In a proposed rule from May, CMS said doctors who are unable to e-prescribe should apply for a “hardship exemption” before Oct. 1. In the final rule issued Sept. 1, CMS announced doctors now have until Nov. 1 to apply for an exemption.
The Federal HITECH Act will provide over $20 billion to promote health care provider use of electronic health records. Starting this year, “meaningful” EHR users can earn $44,000 under Medicare and $64,000 under Medicaid over 5 years. Those who enroll early will benefit the most, because nearly 70% of the payments come in the program’s first 2 years. Physicians who have engaged in PQRI and electronic prescribing in the past few years have put another $6,000 to $8,000 in their pockets.

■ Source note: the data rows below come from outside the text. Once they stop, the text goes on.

(** ** node.go *)

(** [crypto] (crypto.go) is not part of these sources: its methods are
    carried as the fields of a record, one value per key.  [compressAndEncrypt]
    draws a fresh nonce, so it takes the random bytes it reads. *)
Record crypto : Type := {
  gcm_NonceSize : nat;
  encryptWithNonce : bytes -> bytes -> bytes;
  crypto_decrypt : bytes -> option bytes * option error;
  compressAndEncrypt : bytes -> bytes -> option bytes * option error;
  decryptAndDecompress : bytes -> option bytes * option error
}.

Record secret : Type := {
  timeStamp : Time;
  secret_crypto : crypto
}.

Inductive role_t : Type := roleAccess | roleStorage.

Record node : Type := {
  network : string;
  domain : string;
  hash : Z;
  created : Time;
  expires : Time;
  role : role_t;
  secrets : list secret;
  scrambler : secret;
  nonce : bytes;
  alive : bool
}.

Definition set_secrets (n : node) (ss : list secret) : node :=
  {| network := network n; domain := domain n; hash := hash n;
     created := created n; expires := expires n; role := role n;
     secrets := ss; scrambler := scrambler n; nonce := nonce n;
     alive := alive n |}.

(** *** makeNonce

<<
  n := make([]byte, s.crypto.gcm.NonceSize())
  c := 0
  for i := 0; i < len(n); i++ {
      n[i] = d[c]
      c++
      if c >= len(d) { c = 0 }
  }
  return n
>>
    [makeNonce_loop k i c n] runs the [k] remaining iterations from the loop
    state [(i, c, n)]; reading [d[c]] out of range panics. *)
Fixpoint makeNonce_loop (d : bytes) (k i c : nat) (n : bytes) : outcome bytes :=
  match k with
  | O => Returns n
  | S k' =>
      match d !! c with
      | None => Panics (IndexOutOfRange c (length d))
      | Some x =>
          let n' := <[i := x]> n in
          let c1 := S c in
          let c2 := if (length d <=? c1)%nat then O else c1 in
          makeNonce_loop d k' (S i) c2 n'
      end
  end.

Definition makeNonce (s : secret) (d : bytes) : outcome bytes :=
  let n := replicate (gcm_NonceSize (secret_crypto s)) "000"%byte in
  makeNonce_loop d (length n) 0 0 n.

(** *** fnv.New32a, Write, Sum32 *)
Definition fnv_offset32 : Z := 2166136261.
Definition fnv_prime32 : Z := 16777619.

Definition fnv32a (d : bytes) : Z :=
  fold_left
    (fun h b => (Z.lxor h (Z.of_N (Byte.to_N b)) * fnv_prime32) mod 2 ^ 32)
    d fnv_offset32.

(** *** decrypt

<<
  var err error
  for _, s := range n.secrets {
      b, err := s.crypto.decryptAndDecompress(d)
      if err == nil { return b, nil }
  }
  return nil, err
>>
    The [err] assigned in the loop body is a new variable of the body's
    scope ([:=]); the [err] returned after the loop is the outer one, which
    nothing assigns.  [outer_err] is that outer variable. *)
Fixpoint decrypt_loop (ss : list secret) (d : bytes) (outer_err : option error)
  : option bytes * option error :=
  match ss with
  | [] => (None, outer_err)
  | s :: ss' =>
      let '(b, err) := decryptAndDecompress (secret_crypto s) d in
      match err with
      | None => (b, None)
      | Some _ => decrypt_loop ss' d outer_err
      end
  end.

Definition decrypt (n : node) (d : bytes) : option bytes * option error :=
  decrypt_loop (secrets n) d None.

(** *** addSecret, getSecret *)
Definition addSecret (n : node) (s : secret) : node :=
  set_secrets n (secrets n ++ [s]).

Definition getSecret (n : node) : option secret * option error :=
  match secrets n with
  | s :: _ => (Some s, None)
  | [] => (None,
           Some (errorString ("No secrets for node '" +:+ domain n +:+ "'")))
  end.

(** *** encrypt *)
Definition encrypt (n : node) (rand d : bytes) : option bytes * option error :=
  match getSecret n with
  | (_, Some err) => (None, Some err)
  | (Some s, None) => compressAndEncrypt (secret_crypto s) rand d
  | (None, None) => (None, None) (* not reachable: getSecret never does *)
  end.

(** *** sortSecrets

<<
  sort.Slice(n.secrets, func(i, j int) bool {
      return n.secrets[i].timeStamp.Sub(n.secrets[j].timeStamp) < 0
  })
>>
    [sort.Slice] belongs to the Go library and its algorithm changes between
    releases; what callers may rely on is its contract ([sorts], below).
    [sortSecrets] therefore takes the sorting routine it calls. *)
Definition sorter : Type :=
  forall A : Type, (A -> A -> bool) -> list A -> list A.

Definition secretLess (a b : secret) : bool :=
  Sub (timeStamp a) (timeStamp b) <? 0.

Definition sortSecrets (sort_Slice : sorter) (n : node) : node :=
  set_secrets n (sort_Slice secret secretLess (secrets n)).

(** The contract of [sort.Slice] for a [less] that is a strict weak order:
    the slice is permuted, and afterwards no element is [less] than one
    standing before it. *)
Definition strict_weak_order {A} (less : A -> A -> bool) : Prop :=
  (forall a, less a a = false) /\
  (forall a b c, less a b = true -> less b c = true -> less a c = true) /\
  (forall a b c, less a b = false -> less b c = false -> less a c = false).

The Federal push for electronic health records isn’t going away. Over $7 billion has been released to fund state capacity for exchanging health information across the health care system both within and across states. The Florida Agency for Health Care Administration received nearly $21 million to develop this state’s health information infrastructure. The intent is to assure a fully connected national health care IT system to provide all health care providers and their patients seamless access to a patient’s medical information.